Discussion:
16 year old bug
(too old to reply)
Christoph Egger
2010-08-23 11:53:40 UTC
Permalink
... has been found by OpenBSD:

Their commit message:
--------------------------------------------
Fix a 16 year old bug in the sorting routine for non-contiguous netmasks.
For masks of identical length rn_lexobetter() did not stop on the
first non-equal byte. This leads rn_addroute() to not detecting
duplicate entries and thus we might create a very long list of masks
to check for each node.
This can have a huge impact on IPsec performance, where non-contiguous
masks are used for the flow lookup. In a setup with 1300 flows we
saw 400 duplicate masks and only a third of the expected throughput.
--------------------------------------------

The patch is attached. Any comments?

Christoph
Antti Kantee
2010-08-23 12:03:45 UTC
Permalink
Post by Christoph Egger
--------------------------------------------
Fix a 16 year old bug in the sorting routine for non-contiguous netmasks.
For masks of identical length rn_lexobetter() did not stop on the
first non-equal byte.
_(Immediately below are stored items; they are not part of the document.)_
(** * The multiplication trainer: game state machine, scoring and highscores

    A shallow embedding of the logic functions of [streamlit_app.py]
    (everything above the view functions, the two button callbacks, [main]
    up to the display function it calls, and of the view functions the
    clock of the game screen and what the two forms do), together with the
    properties the specification states about them and further properties
    of the code.

    Modelling conventions.
    - A game state is the dictionary built by [initialize_game_state]; the
      code only ever reads and writes its seven literal keys, so it is a
      record here.  Dictionaries are Python objects: the model keeps them in
      a store and passes references, so that [game_state.copy()] and the
      assignments to the copy are what they are in the source.
    - Question dictionaries are created by [generate_question] and never
      assigned to afterwards; they are immutable record values.
    - [time.time()] is a parameter [now].  Timestamps are finite doubles,
      held as the rationals they stand for; they are subtracted as Python
      subtracts them, the difference rounded to the nearest double.
    - Every game state descends from [initialize_game_state] by [copy] and
      assignment, so all seven keys are always present.
    - [random.randint] and [random.random] read a stream of raw draws.
    - The leaderboard file holds no JSON or the list of entries that
      [json.dump] wrote.  A write puts its whole text in the file, or fails
      at [open] and leaves the file as it was, or breaks off after [open]
      and leaves a part of the text.  A file that is there can be read.
      Paths name files as the file system has it, several paths one file if
      so.
    - Calls to [logger] and to the widgets of [st] do not touch the game
      state and are left out. *)

From Stdlib Require Import ZArith QArith Lqa Ascii String List Lia Permutation Sorted.
From stdpp Require Import base list strings pretty gmap.
Import ListNotations.

Open Scope string_scope.
Open Scope list_scope.
Open Scope Z_scope.

(** ** Constants *)

Definition TOTAL_ROUNDS : Z := 20.
Definition SESSION_TIME_LIMIT_SECONDS : Z := 300.

Definition PHASE_1_RANGE : Z * Z := (1, 10).
Definition PHASE_2_RANGE : Z * Z := (11, 20).

Definition PHASE_1_END_ROUND : Z := 7.
Definition PHASE_2_END_ROUND : Z := 14.

Definition POINTS_PHASE_1 : Z := 1.
Definition POINTS_PHASE_2 : Z := 5.
Definition POINTS_PHASE_3 : Z := 10.

Definition MAX_HIGHSCORES : nat := 10.

(** ** Data *)

(** The dictionary [{'a': a, 'b': b, 'answer': answer}]. *)
Record Question : Type := mkQuestion {
  a : Z;
  b : Z;
  answer : Z
}.

(** The game-state dictionary.  [current_question] and [start_time] hold
    [None] in the welcome state. *)
Record GameState : Type := mkGameState {
  status : string;
  current_round : Z;
  score : Z;
  current_question : option Question;
  start_time : option Q;
  last_message : string;
  show_highscore_form : bool
}.

(** Assignment to one key, [d[key] = v]. *)
Definition set_status (v : string) (d : GameState) : GameState :=
  mkGameState v (current_round d) (score d) (current_question d)
              (start_time d) (last_message d) (show_highscore_form d).

Definition set_current_round (v : Z) (d : GameState) : GameState :=
  mkGameState (status d) v (score d) (current_question d)
              (start_time d) (last_message d) (show_highscore_form d).

Definition set_score (v : Z) (d : GameState) : GameState :=
  mkGameState (status d) (current_round d) v (current_question d)
              (start_time d) (last_message d) (show_highscore_form d).

Definition set_current_question (v : option Question) (d : GameState) : GameState :=
  mkGameState (status d) (current_round d) (score d) v
              (start_time d) (last_message d) (show_highscore_form d).

Definition set_start_time (v : option Q) (d : GameState) : GameState :=
  mkGameState (status d) (current_round d) (score d) (current_question d)
              v (last_message d) (show_highscore_form d).

Definition set_last_message (v : string) (d : GameState) : GameState :=
  mkGameState (status d) (current_round d) (score d) (current_question d)
              (start_time d) v (show_highscore_form d).

Definition set_show_highscore_form (v : bool) (d : GameState) : GameState :=
  mkGameState (status d) (current_round d) (score d) (current_question d)
              (start_time d) (last_message d) v.

(** ** The object store, the random source and the session slot *)

(** A reference to a game-state dictionary: its index in the store. *)
Definition loc : Type := nat.

(** The random source: an infinite stream of raw draws and a read position. *)
Record Rng : Type := mkRng {
  draws : nat -> N;
  cursor : nat
}.

(** [heap] holds every game-state dictionary created so far, [session] is
    [st.session_state[SESSION_STATE_KEY]] ([None] while the key is not set). *)
Record World : Type := mkWorld {
  heap : list GameState;
  rng : Rng;
  session : option loc
}.

Inductive error : Type :=
| TypeError      (* arithmetic on None *)
| KeyError       (* the session key is not set *)
| InvalidRef.    (* a reference to no object; Python never produces one *)

Inductive outcome (A : Type) : Type :=
| Ok (x : A) (w : World)
| Raise (e : error).

Arguments Ok {A} x w.
Arguments Raise {A} e.

(** Computations over the world that may raise. *)
Definition Py (A : Type) : Type := World -> outcome A.

Definition ret {A : Type} (x : A) : Py A := fun w => Ok x w.

Definition bind {A B : Type} (m : Py A) (k : A -> Py B) : Py B :=
  fun w => match m w with
           | Ok x w' => k x w'
           | Raise e => Raise e
           end.

Definition raise {A : Type} (e : error) : Py A := fun _ => Raise e.

Declare Scope py_scope.
Delimit Scope py_scope with py.
Notation "x <- m ;; k" := (bind m (fun x => k))
  (at level 100, m at next level, right associativity) : py_scope.
Notation "m ;; k" := (bind m (fun _ => k))
  (at level 100, right associativity) : py_scope.
Open Scope py_scope.
(** The loan amount keeps the order of the prices when the down payment
    fraction is between 0 and one half. *)
Theorem loan_monotone (p1 p2 d : float) :
  valid_binary prec emax p1 = true -> valid_binary prec emax p2 = true ->
  valid_binary prec emax d = true ->
  finite_or_zero p1 = true -> finite_or_zero p2 = true ->
  finite_not_negative d = true -> SFleb d (of_Q 0.5) = true ->
  SFleb p1 p2 = true ->
  SFleb (SFsub prec emax p1 (SFmul prec emax p1 d))
        (SFsub prec emax p2 (SFmul prec emax p2 d)) = true.
Proof.
  intros V1 V2 Vd F1 F2 Fd Hd Hle.
  pose proof (loan_finite p1 d V1 Vd F1 Fd Hd) as H1.
  pose proof (loan_finite p2 d V2 Vd F2 Fd Hd) as H2.
  cbv zeta in H1, H2.
  destruct H1 as (_ & Hf1 & Hs1), H2 as (_ & Hf2 & Hs2).
  destruct p1 as [s1| | |s1 m1 e1]; try discriminate;
    destruct p2 as [s2| | |s2 m2 e2]; try discriminate.
  - destruct Hs1 as [-> | ->], Hs2 as [-> | ->]; reflexivity.
  - destruct s2; [discriminate Hle|].
    destruct Hs1 as [-> | ->]; now apply zero_below_positive.
  - destruct s1; [|discriminate Hle].
    destruct Hs2 as [-> | ->]; now apply negative_below_zero.
  - cbn [valid_binary] in V1, V2.
    destruct d as [sd| | |[] md ed]; try discriminate.
    { cbn [SFmul SFsub]. exact Hle. }
    cbn [valid_binary] in Vd. rewrite half_units in Hd.
    assert (Hhalf : Zpos md * 2 ^ (ed + 1074) <= 2 ^ 1073).
    { change (2 ^ 1073) with (4503599627370496 * 2 ^ (-53 + 1074)).
      apply SFleb_units; trivial. }
    destruct s1, s2.
    + rewrite !loan_opp by assumption. rewrite SFleb_opp.
      apply loan_monotone_positive; trivial.
      change (S754_finite true m1 e1)
        with (SFopp (S754_finite false m1 e1)) in Hle.
      change (S754_finite true m2 e2)
        with (SFopp (S754_finite false m2 e2)) in Hle.
      now rewrite SFleb_opp in Hle.
    + now apply signed_order.
    + discriminate Hle.
    + now apply loan_monotone_positive.
Qed.

Set Implicit Arguments.
End LoanFacts.

(** * Dividing and multiplying back

    The quotient of two moderate floats, multiplied by the divisor, is
    within [2^-51] of the dividend. *)

Module QuotientFacts.
Import Binary64 Round RoundFacts Units UnitFacts Quotient.
Local Open Scope Z_scope.
Unset Implicit Arguments.

(** The location of a remainder. *)
Lemma new_location_quarter (n k : Z) :
  0 < n -> 0 <= k < n ->
  let c := quarter (new_location n k) in
  (c = 0 /\ k = 0) \/ (c = 1 /\ 0 < 2 * k < n) \/ (c = 2 /\ 2 * k = n)
  \/ (c = 3 /\ n < 2 * k).
Proof.
  intros Hn Hk c. subst c.
  unfold new_location, new_location_even, new_location_odd.
  destruct (Z.even n) eqn:En.
  - destruct (Z.eqb_spec k 0) as [->|Hk0]; [now left|].
    destruct (Z.compare_spec (2 * k) n); cbn [quarter]; lia.
  - destruct (Z.eqb_spec k 0) as [->|Hk0]; [now left|].
    assert (Ho : Z.odd n = true) by (rewrite <- Z.negb_even, En; reflexivity).
    apply Z.odd_spec in Ho as [z Hz].
    destruct (Z.compare_spec (2 * k + 1) n); cbn [quarter]; lia.
Qed.

(** A quotient with its location rounds as the exact number of quarters. *)
Lemma shr_two (q : Z) (l : location) :
  0 <= q ->
  Nat.iter 2 shr_1 (shr_start (4 * q + quarter l)) = shr_record_of_loc q l.
Proof.
  intros Hq.
  change (Nat.iter 2 shr_1 (shr_start (4 * q + quarter l)))
    with (shr_1 (shr_1 (shr_start (4 * q + quarter l)))).
  unfold shr_start.
  assert (Hc : 0 <= quarter l <= 3) by (destruct l as [|[]]; cbn; lia).
  rewrite shr_1_spec by lia.
  assert (H0 : 0 <= (4 * q + quarter l) / 2) by (apply Z.div_pos; lia).
  rewrite shr_1_spec by exact H0.
  assert (E1 : (4 * q + quarter l) / 2 = 2 * q + quarter l / 2).
  { replace (4 * q + quarter l) with (quarter l + (2 * q) * 2) by lia.
    rewrite Z.div_add by lia. lia. }
  rewrite E1.
  assert (E2 : (2 * q + quarter l / 2) / 2 = q).
  { replace (2 * q + quarter l / 2) with (quarter l / 2 + q * 2) by lia.
    rewrite Z.div_add by lia.
    destruct l as [|[]]; cbn; lia. }
  rewrite E2.
  replace (Z.odd (4 * q + quarter l)) with (Z.odd (quarter l)).
  2:{ replace (4 * q + quarter l) with (quarter l + 2 * (2 * q)) by lia.
      now rewrite Z.odd_add_mul_2. }
  replace (Z.odd (2 * q + quarter l / 2)) with (Z.odd (quarter l / 2)).
  2:{ replace (2 * q + quarter l / 2) with (quarter l / 2 + 2 * q) by lia.
      now rewrite Z.odd_add_mul_2. }
  destruct l as [|[]]; reflexivity.
Qed.

(** Two more bits hold the quarters. *)
Lemma digits_quarters (q : positive) (c : Z) :
  0 <= c <= 3 ->
  Zdigits2 (4 * Zpos q + c) = Zpos (digits2_pos q) + 2.
Proof.
  intros Hc. destruct (4 * Zpos q + c) as [|p|p] eqn:Ep; try lia.
  cbn [Zdigits2]. apply digits2_pos_unique.
  destruct (digits2_pos_bounds q) as [Hlo Hhi]. rewrite <- Ep.
  replace (Zpos (digits2_pos q) + 2 - 1)
    with (Zpos (digits2_pos q) - 1 + 2) by lia.
  rewrite !Z.pow_add_r by lia. change (2 ^ 2) with 4. lia.
Qed.

(** Rounding a mantissa with the place of the exact value is rounding
    the mantissa in quarters, exactly. *)
Lemma round_aux_loc (s : bool) (q : positive) (e : Z) (l : location) :
  e <= fexp prec emax (Zpos (digits2_pos q) + e) ->
  binary_round_aux prec emax s (Zpos q) e l
  = binary_round_aux prec emax s (4 * Zpos q + quarter l) (e - 2) loc_Exact.
Proof.
  intros Hn. unfold binary_round_aux.
  assert (Hc : 0 <= quarter l <= 3) by (destruct l as [|[]]; cbn; lia).
  assert (Es : shr_fexp prec emax (Zpos q) e l
               = shr_fexp prec emax (4 * Zpos q + quarter l) (e - 2)
                   loc_Exact).
  { unfold shr_fexp. rewrite digits_quarters by exact Hc.
    cbn [Zdigits2]. cbn [shr_record_of_loc].
    replace (Zpos (digits2_pos q) + 2 + (e - 2))
      with (Zpos (digits2_pos q) + e) by lia.
    set (t := fexp prec emax (Zpos (digits2_pos q) + e)) in *.
    fold (shr_start (4 * Zpos q + quarter l)).
    rewrite <- (shr_two (Zpos q) l) by lia.
    destruct (t - e) as [|n|n] eqn:En; [| |lia].
    - replace (t - (e - 2)) with 2 by lia. cbn [shr].
      rewrite iter_pos_nat. f_equal. lia.
    - replace (t - (e - 2)) with (Zpos (n + 2)) by lia. cbn [shr].
      rewrite !iter_pos_nat, Pos2Nat.inj_add.
      rewrite Nat.iter_add. f_equal. lia. }
  now rewrite Es.
Qed.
This leads rn_addroute() to not detecting
duplicate entries and thus we might create a very long list of masks
to check for each node.
This can have a huge impact on IPsec performance, where non-contiguous
masks are used for the flow lookup. In a setup with 1300 flows we
saw 400 duplicate masks and only a third of the expected throughput.
--------------------------------------------
The patch is attached. Any comments?
The test for this is missing.

--
Posted automagically by a mail2news gateway at muc.de e.V.
Please direct questions, flames, donations, etc. to news-***@muc.de
Tom Spindler
2010-08-23 12:48:58 UTC
Permalink
Post by Christoph Egger
Fix a 16 year old bug in the sorting routine for non-contiguous netmasks.
[...]

Does our IPSEC code actually _use_ non-continguous netmasks? While RFC950
technically allows them, they're "recommended against", and most modern
network hardware will turn their nose up at them AFAIK.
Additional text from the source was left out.